Friday, January 7, 2022

“On Wanting to Change” by Adam Phillips

This collection of essays by Phillips focuses on the idea of conversion. “Conversion was once the profoundest instance of personal and cultural change.” While Phillips begins by discussing the religious, he also parses the concept in its secular contexts. “Both psychoanalysis and American Pragmatism are driven by a desire to help the individual keep things moving…. They promote — American Pragmatism far more than psychoanalysis — the strangely radical, modern political idea that how we want to change can have something to do with how we do change. Change as choice rather than fate. Change as something we make…. We are the only animals for whom radical change can be an object of desire…. What haunts all religions — and then all secular therapies — is that the wish for change may be in excess of the capacity for change.”


Phillips delves into the psychoanalysis. “Conversion, that is to say — in its psychoanalytic version — is a way of not having to change. It is the way the individual sustains the desires that sustain her…. We never change, we convert…. It was indeed the seminal observation from which psychoanalysis developed — that feelings and desires could be converted into their opposite, into apparently unrelated ideas, into physical symptoms…. Conversion, then, in its psychoanalytic sense, is a cover story…. It is a reconfiguring rather than a radical transformation. Indeed, conversion is in the service of sustaining the very thing that is supposedly being replaced.”


Phillips views conversion as opposed to education. It is a closing off of paths and possibilities. “It is, I think, integral to liberal societies to assume that education and conversion are distinct, if not actually at odds with each other…. Conversion tends to be a cure for scepticism; a narrowing of the mind that frees the mind…. Conversion is a conversation that has failed…. Conversion depends on a supposedly known outcome…. Perhaps the opposite of conversion is experiment.” 

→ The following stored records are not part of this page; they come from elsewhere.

Definition outcome (c : call) (s : oid_mgr.t) (live : Z -> list Z) (r : Z) (s' : oid_mgr.t) : Prop :=
  match c with
  | AllocOid _ f => r <> 0 /\ (r ∉ live f) /\ oid_access f r s' = Ok tt
  | FreeOid _ f o => r = contents s f o /\ contents s' f o = 0
  | CreateFile _ b => file_exists r s = false /\ file_exists r s' = true /\ (b = true -> is_Some (allocators s' !! r))
  | Exit _ => True
  end.

Lemma key_fini_ok s C live tid : inv s C live -> small s ->
  fini (data_at tid) master tid s = Throw os_error \/
  exists s' C', fini (data_at tid) master tid s = Ok s' /\ inv s' C' live.
Proof. intros I Hs. unfold fini. destruct (_ =? _); [by apply (thread_fini_ok s C)|right; eauto]. Qed.

Lemma perform_ok c s C live gone :
  inv s C live -> small s -> allowed c s live gone ->
  perform c s live = Throw os_error \/
  exists r s' live' C', perform c s live = Ok (r, s', live') /\ inv s' C' live' /\ outcome c s live r s'.
Proof.
  intros I Hs [_ Hc]. destruct c as [tid f|tid f o|tid b|tid]; cbn [perform outcome] in *.
  - destruct (alloc_oid_ok s C live tid f I Hs Hc) as [->|(o & s' & C' & -> & I' & N0 & Hno & Hr & Ea & _)]; [by left|right].
    cbn [mbind res_bind]. eexists _, _, _, C'. split_and!; [done..|]. apply (oid_access_ok _ _ _ _ _ I'); [|done].
    rewrite Ea. by apply (i_has _ _ _ I).
  - destruct Hc as [Ho Hobj]. pose proof (remove_one _ _ (live_nodup _ _ _ f I) Ho) as Hl.
    destruct (free_oid_ok s C live tid f o _ I Hs Hl Hobj) as [->|(s' & C' & -> & I' & E0)]; [by left|right].
    cbn [mbind res_bind]. eexists _, _, _, C'. by split_and!.
  - destruct (create_file_ok s C live tid b I Hs) as [->|(f & s' & C' & -> & I' & ? & ? & ?)]; [by left|right].
    cbn [mbind res_bind]. eexists _, _, _, C'. by split_and!.
  - destruct (key_fini_ok s C live tid I Hs) as [->|(s' & C' & -> & I')]; [by left|right].
    cbn [mbind res_bind]. eexists _, _, _, C'. by split_and!.
Qed.

Lemma reach_inv s live gone : reach s live gone -> exists C, inv s C live.
Proof.
  induction 1 as [s E|s live gone c r s' live' _ [C I] Hs Hc E]; [exists ∅; by apply create_ok|].
  destruct (perform_ok c s C live gone I Hs Hc) as [E'|(r1 & s1 & l1 & C1 & E' & I1 & _)]; rewrite E in E'; [done|].
  injection E' as <- <- <-. eauto.
Qed.

(** C8: after any calls that returned, made by threads that had not exited
    and each while no file had outgrown its initial capacity: no OID of a file
    is in use twice; each OID in use is below the high water mark, within the
    capacity, and its slot is memory; and each OID below the mark is in
    exactly one place: free in the allocator, in the cache of one thread, or
    in use.  The threads include those that have exited.  Their caches are not
    given back, since the destructor of the thread key finds the manager's
    address in no [thread_data]; OIDs in them are not handed out again. *)
Theorem oid_life_safe s live gone f a (R : reach s live gone) (Ha : allocators s !! f = Some a) :
  NoDup (live f) /\ below (sm_allocator.hiwater_mark a) (live f) /\ sm_allocator.hiwater_mark a <= sm_allocator.capacity_mark a /\
  (forall o, o ∈ live f -> oid_access f o s = Ok tt) /\
  exists C, (forall tid, exists m, models (caches tid s) m /\ forall g, m !! g = C !! (tid, g)) /\
    free a ++ cached C f ++ live f ≡ₚ seqZ 0 (sm_allocator.hiwater_mark a).
Proof.
  destruct (reach_inv s live gone R) as [C I]. destruct (i_alloc _ _ _ I f a Ha) as (Sa & _ & Ep).
  assert (forall o, o ∈ live f -> 0 <= o < sm_allocator.hiwater_mark a /\ 0 <= o < MANY) as Hb.
  { intros o Ho. pose proof (live_bounds _ _ _ _ _ _ I Ha Ho). unfold GROWN, MANY in *. lia. }
  split; [by apply (live_nodup s C)|]. split; [apply Forall_forall; intros o Ho; by apply Hb|]. split; [apply (s_marks _ Sa)|]. split.
  - intros o Ho. apply (oid_access_ok _ _ _ _ _ I); [apply (i_has _ _ _ I); eauto|by apply Hb].
  - exists C. split; [|done]. intros tid. by apply (inv_caches s C live).
Qed.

A conversion often seeks to simplify the ambiguities raised throughout one’s life. “Conversion experiences, at their most minimal, minimise, or at least regulate, what are felt to be the essential and most paralysing contradictions of a divided self.” However, what was there before never completely goes away. “In conversion experiences there has to be something there to be converted; the new can only be made out of the old…. The key, as it were, to conversion is whatever it is in someone that resists conversion. Conversion after all may change everything by keeping everything the same…. People are also what you can’t make of them, or make them into. We are, too, the conversions we have resisted; and indeed the conversions we are tempted by.”


Conversion is the end point. “Conversion proposes the kind of change that makes other or future forms of change unthinkable. It is the kind of change that renders all future change redundant…. Conversion experiences must, by definition, dispel scepticism. Ultimately it is doubt that has to be converted.” The tension of conversion is the tension of living within civilization. “The Freudian individual is a convert: converted by acculturation to acculturation: converted both to civilization and to being one of its discontents.” The struggle is life. “It has been difficult for us to find pleasures that are sufficiently sustaining; pleasures that convince us, so to speak, that our lives are worth the suffering.”